## Extracted data entries

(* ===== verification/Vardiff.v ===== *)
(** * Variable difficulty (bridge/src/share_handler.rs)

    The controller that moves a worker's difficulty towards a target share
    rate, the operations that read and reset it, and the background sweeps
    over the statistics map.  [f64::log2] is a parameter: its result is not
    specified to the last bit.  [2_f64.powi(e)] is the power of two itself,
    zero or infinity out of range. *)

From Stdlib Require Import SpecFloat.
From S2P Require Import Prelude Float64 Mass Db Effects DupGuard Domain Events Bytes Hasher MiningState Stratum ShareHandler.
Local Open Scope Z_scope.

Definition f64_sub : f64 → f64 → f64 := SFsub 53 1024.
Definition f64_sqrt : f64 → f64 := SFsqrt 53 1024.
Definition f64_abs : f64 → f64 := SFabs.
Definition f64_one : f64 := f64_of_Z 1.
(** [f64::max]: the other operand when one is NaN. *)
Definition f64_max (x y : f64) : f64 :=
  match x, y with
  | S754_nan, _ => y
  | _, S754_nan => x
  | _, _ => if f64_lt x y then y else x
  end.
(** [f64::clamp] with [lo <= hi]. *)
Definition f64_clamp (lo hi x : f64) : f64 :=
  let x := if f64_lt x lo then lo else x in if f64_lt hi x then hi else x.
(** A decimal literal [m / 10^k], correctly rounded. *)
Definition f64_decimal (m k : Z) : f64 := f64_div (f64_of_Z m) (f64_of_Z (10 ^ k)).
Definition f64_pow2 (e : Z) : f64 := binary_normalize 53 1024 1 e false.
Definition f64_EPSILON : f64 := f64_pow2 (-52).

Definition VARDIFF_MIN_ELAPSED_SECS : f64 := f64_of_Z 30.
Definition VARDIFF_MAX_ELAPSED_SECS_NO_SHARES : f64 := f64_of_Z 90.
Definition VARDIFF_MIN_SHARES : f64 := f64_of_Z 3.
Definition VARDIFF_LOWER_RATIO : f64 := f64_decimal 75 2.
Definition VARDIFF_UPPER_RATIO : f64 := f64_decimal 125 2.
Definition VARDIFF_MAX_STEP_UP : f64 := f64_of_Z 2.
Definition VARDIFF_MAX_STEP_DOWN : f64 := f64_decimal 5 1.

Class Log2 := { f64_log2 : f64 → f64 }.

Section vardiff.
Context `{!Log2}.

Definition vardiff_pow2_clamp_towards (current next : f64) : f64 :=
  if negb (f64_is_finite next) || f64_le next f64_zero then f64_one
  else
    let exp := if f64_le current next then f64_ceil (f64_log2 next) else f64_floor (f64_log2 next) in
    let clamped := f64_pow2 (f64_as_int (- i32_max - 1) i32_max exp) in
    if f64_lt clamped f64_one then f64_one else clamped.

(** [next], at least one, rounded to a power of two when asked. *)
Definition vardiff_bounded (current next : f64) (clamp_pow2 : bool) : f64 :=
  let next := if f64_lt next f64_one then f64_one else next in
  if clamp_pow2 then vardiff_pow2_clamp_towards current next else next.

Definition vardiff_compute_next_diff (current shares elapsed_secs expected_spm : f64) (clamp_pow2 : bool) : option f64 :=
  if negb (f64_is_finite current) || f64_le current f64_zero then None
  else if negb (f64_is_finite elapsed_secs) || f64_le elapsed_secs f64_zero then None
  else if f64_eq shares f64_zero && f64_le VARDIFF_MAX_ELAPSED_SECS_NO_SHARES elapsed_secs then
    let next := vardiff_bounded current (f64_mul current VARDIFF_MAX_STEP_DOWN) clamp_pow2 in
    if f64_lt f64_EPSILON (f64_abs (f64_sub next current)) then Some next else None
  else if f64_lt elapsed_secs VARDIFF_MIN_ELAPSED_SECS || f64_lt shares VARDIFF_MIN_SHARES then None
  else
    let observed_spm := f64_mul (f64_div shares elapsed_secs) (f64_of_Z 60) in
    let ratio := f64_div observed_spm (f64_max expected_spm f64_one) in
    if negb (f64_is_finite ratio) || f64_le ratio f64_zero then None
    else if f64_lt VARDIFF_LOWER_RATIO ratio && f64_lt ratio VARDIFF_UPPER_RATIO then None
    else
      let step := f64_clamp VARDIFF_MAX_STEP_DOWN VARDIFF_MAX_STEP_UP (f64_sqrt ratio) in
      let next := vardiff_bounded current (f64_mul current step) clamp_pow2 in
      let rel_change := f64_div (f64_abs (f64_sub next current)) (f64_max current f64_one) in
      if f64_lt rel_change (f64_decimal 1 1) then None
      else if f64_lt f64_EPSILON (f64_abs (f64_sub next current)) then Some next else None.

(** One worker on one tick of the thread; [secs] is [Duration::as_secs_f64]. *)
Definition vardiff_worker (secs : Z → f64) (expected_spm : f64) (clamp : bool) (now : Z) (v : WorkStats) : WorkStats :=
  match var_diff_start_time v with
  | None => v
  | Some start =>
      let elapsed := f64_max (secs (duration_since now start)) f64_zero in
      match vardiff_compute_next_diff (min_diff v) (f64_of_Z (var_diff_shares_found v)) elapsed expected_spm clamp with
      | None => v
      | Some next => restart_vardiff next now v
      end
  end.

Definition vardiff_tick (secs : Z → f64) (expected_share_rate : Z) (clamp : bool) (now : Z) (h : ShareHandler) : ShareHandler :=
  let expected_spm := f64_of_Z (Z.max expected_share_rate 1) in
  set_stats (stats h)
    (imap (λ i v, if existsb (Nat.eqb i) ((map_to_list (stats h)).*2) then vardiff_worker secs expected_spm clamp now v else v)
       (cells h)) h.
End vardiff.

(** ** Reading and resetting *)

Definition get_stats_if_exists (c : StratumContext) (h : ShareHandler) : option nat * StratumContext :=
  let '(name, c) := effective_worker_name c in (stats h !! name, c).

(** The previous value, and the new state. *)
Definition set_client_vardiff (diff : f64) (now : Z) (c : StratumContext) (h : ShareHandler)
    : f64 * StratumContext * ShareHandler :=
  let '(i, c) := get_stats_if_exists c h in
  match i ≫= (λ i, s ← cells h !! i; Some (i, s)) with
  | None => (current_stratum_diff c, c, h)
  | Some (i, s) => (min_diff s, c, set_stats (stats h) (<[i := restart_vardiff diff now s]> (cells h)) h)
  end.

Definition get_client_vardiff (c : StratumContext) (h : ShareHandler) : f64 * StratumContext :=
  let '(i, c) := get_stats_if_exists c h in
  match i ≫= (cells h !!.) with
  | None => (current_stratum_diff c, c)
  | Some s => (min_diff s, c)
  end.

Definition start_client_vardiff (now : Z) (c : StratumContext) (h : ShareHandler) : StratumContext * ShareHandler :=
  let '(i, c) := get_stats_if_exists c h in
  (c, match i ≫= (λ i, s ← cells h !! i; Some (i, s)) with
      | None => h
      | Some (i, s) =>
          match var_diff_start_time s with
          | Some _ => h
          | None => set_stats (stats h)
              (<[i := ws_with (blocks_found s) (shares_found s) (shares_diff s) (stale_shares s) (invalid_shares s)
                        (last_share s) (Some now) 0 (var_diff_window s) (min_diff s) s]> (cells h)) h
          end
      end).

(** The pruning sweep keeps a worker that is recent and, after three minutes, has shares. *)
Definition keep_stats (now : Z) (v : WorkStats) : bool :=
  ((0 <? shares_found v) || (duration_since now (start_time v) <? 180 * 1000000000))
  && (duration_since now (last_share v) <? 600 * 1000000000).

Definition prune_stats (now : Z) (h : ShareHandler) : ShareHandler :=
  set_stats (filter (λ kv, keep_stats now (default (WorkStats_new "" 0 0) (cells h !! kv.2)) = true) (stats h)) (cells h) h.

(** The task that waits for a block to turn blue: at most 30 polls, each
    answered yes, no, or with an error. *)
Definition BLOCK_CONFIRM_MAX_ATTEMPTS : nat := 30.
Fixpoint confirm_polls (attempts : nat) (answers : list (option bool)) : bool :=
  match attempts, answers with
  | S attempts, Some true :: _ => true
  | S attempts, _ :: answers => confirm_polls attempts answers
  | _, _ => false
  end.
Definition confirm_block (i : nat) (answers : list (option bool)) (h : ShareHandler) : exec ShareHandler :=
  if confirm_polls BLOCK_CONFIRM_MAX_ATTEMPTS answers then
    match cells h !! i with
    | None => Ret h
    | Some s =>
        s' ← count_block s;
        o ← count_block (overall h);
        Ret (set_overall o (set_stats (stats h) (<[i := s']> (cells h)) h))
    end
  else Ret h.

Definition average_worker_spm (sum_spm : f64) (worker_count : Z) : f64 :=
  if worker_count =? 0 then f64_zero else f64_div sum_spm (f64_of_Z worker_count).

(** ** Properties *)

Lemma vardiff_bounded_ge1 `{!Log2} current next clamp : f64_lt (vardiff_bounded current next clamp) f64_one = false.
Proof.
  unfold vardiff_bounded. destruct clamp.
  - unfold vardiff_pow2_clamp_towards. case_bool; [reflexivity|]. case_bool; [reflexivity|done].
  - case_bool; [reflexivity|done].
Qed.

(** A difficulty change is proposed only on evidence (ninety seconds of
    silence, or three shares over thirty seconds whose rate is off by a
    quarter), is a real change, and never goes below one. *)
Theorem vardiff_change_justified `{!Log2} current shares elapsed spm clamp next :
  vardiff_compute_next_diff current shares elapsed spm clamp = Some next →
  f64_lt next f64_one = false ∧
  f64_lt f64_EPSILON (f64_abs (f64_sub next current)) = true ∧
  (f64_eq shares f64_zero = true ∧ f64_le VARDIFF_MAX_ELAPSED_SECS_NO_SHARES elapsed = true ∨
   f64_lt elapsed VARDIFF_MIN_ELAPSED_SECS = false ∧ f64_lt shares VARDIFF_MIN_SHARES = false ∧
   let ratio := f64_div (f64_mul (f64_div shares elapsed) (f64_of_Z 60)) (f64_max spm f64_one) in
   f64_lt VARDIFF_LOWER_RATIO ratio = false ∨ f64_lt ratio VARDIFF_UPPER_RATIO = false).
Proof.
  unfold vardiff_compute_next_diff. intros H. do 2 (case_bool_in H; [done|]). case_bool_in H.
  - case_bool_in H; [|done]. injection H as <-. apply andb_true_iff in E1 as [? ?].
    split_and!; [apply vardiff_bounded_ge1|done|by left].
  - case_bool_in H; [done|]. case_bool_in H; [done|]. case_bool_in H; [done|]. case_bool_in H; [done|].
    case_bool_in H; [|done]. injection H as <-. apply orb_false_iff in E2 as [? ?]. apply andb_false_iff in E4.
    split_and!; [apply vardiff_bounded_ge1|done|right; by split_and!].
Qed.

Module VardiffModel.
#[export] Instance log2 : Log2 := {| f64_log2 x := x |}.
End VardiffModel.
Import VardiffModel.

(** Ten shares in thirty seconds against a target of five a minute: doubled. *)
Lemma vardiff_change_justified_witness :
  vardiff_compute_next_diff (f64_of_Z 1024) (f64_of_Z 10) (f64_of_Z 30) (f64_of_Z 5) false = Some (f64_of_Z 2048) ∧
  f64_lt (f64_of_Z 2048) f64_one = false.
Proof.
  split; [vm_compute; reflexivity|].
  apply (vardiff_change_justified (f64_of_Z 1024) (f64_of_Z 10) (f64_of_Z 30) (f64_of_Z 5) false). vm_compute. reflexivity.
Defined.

## TASK TO CARRY OUT
Look back at the data above. Transcribe exactly the lines starting at the line that contains "o ← count_block (overall h);" and ending at the line that contains "(** A difficulty".

## TASK RESULT
        o ← count_block (overall h);
        Ret (set_overall o (set_stats (stats h) (<[i := s']> (cells h)) h))
    end
  else Ret h.

Definition average_worker_spm (sum_spm : f64) (worker_count : Z) : f64 :=
  if worker_count =? 0 then f64_zero else f64_div sum_spm (f64_of_Z worker_count).

(** ** Properties *)

Lemma vardiff_bounded_ge1 `{!Log2} current next clamp : f64_lt (vardiff_bounded current next clamp) f64_one = false.
Proof.
  unfold vardiff_bounded. destruct clamp.
  - unfold vardiff_pow2_clamp_towards. case_bool; [reflexivity|]. case_bool; [reflexivity|done].
  - case_bool; [reflexivity|done].
Qed.

(** A difficulty change is proposed only on evidence (ninety seconds of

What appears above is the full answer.